MANILA – In 1997, the United Nations Framework Convention on Climate Change (UNFCCC) adopted the Kyoto Protocol – an agreement among signatory states to reduce greenhouse-gas emissions. In 2012, however, the Clean Development Mechanism, a system of carbon credits in which each credit represents a country’s right to emit one ton of carbon dioxide (CO2), is set to expire. While policymakers struggle to extend it, carbon-finance specialists are seeking market-driven alternatives. Progress on the issue has stalled: at the last two UNFCCC conferences in Copenhagen and Cancún, members failed to arrive at an agreement on emission cuts.
Reduction, or mitigation, of CO2 emissions is not easy. It is also expensive. The typical measures – carbon capture and sequestration (CCS), energy conservation, and greater reliance on renewable energy sources like solar and wind – are all costly enterprises, often out of reach for poorer countries, where air pollution can be a serious problem.

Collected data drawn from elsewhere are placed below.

(** [cmdclass] overrides build_ext and nothing else: it has that one
    key, and no entry for any other command. *)
Theorem cmdclass_only_build_ext (w : World) :
  dom (cmdclass (run w setup_py)) = ({["build_ext"]} : gset string) ∧
  ∀ command : string,
    is_Some (cmdclass (run w setup_py) !! command) ↔ command = "build_ext".
Proof.
  rewrite run_setup_py. simpl. split; [apply dom_singleton_L|].
  intros command. rewrite <- elem_of_dom, dom_singleton_L. set_solver.
Qed.

(** The platform shows in the source paths only: the command classes,
    the module names in their order, the package directories and the
    packages are the same in any two worlds. *)
Theorem setup_args_across_platforms (w1 w2 : World) :
  cmdclass (run w1 setup_py) = cmdclass (run w2 setup_py) ∧
  name <$> ext_modules (run w1 setup_py) = name <$> ext_modules (run w2 setup_py) ∧
  package_dir (run w1 setup_py) = package_dir (run w2 setup_py) ∧
  packages (run w1 setup_py) = packages (run w2 setup_py).
Proof. rewrite !run_setup_py. repeat split. Qed.

(** The source paths do depend on the platform: worlds of different
    platforms never get the same arguments. *)
Theorem sources_depend_on_platform (w1 w2 : World) :
  platform w1 ≠ platform w2 → run w1 setup_py ≠ run w2 setup_py.
Proof.
  intros Hp Heq. apply (f_equal ext_modules) in Heq.
  rewrite !run_setup_py in Heq. simpl in Heq.
  destruct (platform w1), (platform w2); try done; vm_compute in Heq;
    discriminate.
Qed.

Lemma sources_depend_on_platform_witness :
  run world_bare setup_py ≠ run world_nt setup_py.
Proof.
  apply (sources_depend_on_platform world_bare world_nt). discriminate.
Defined.

(** ** [os.path.split] undoes [os.path.join] *)

Section split_join.
Variable p : Platform.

But recent climate science may offer hope. Research indicates that black carbon (the soot from inefficient combustion in stoves, fires, engines, etc.) belongs to a class of substances that have an extremely high global warming potential. In particular, black carbon absorbs sunlight and radiates heat, thereby melting ice and snow.
Black carbon in the atmosphere also causes respiratory ailments, as Asian cities such as Shanghai, Bangkok, and Manila have shown. Fine soot particles can penetrate the upper defenses of the respiratory tract and settle deep in the lungs. Children, the elderly, and people with heart and lung diseases are at highest risk.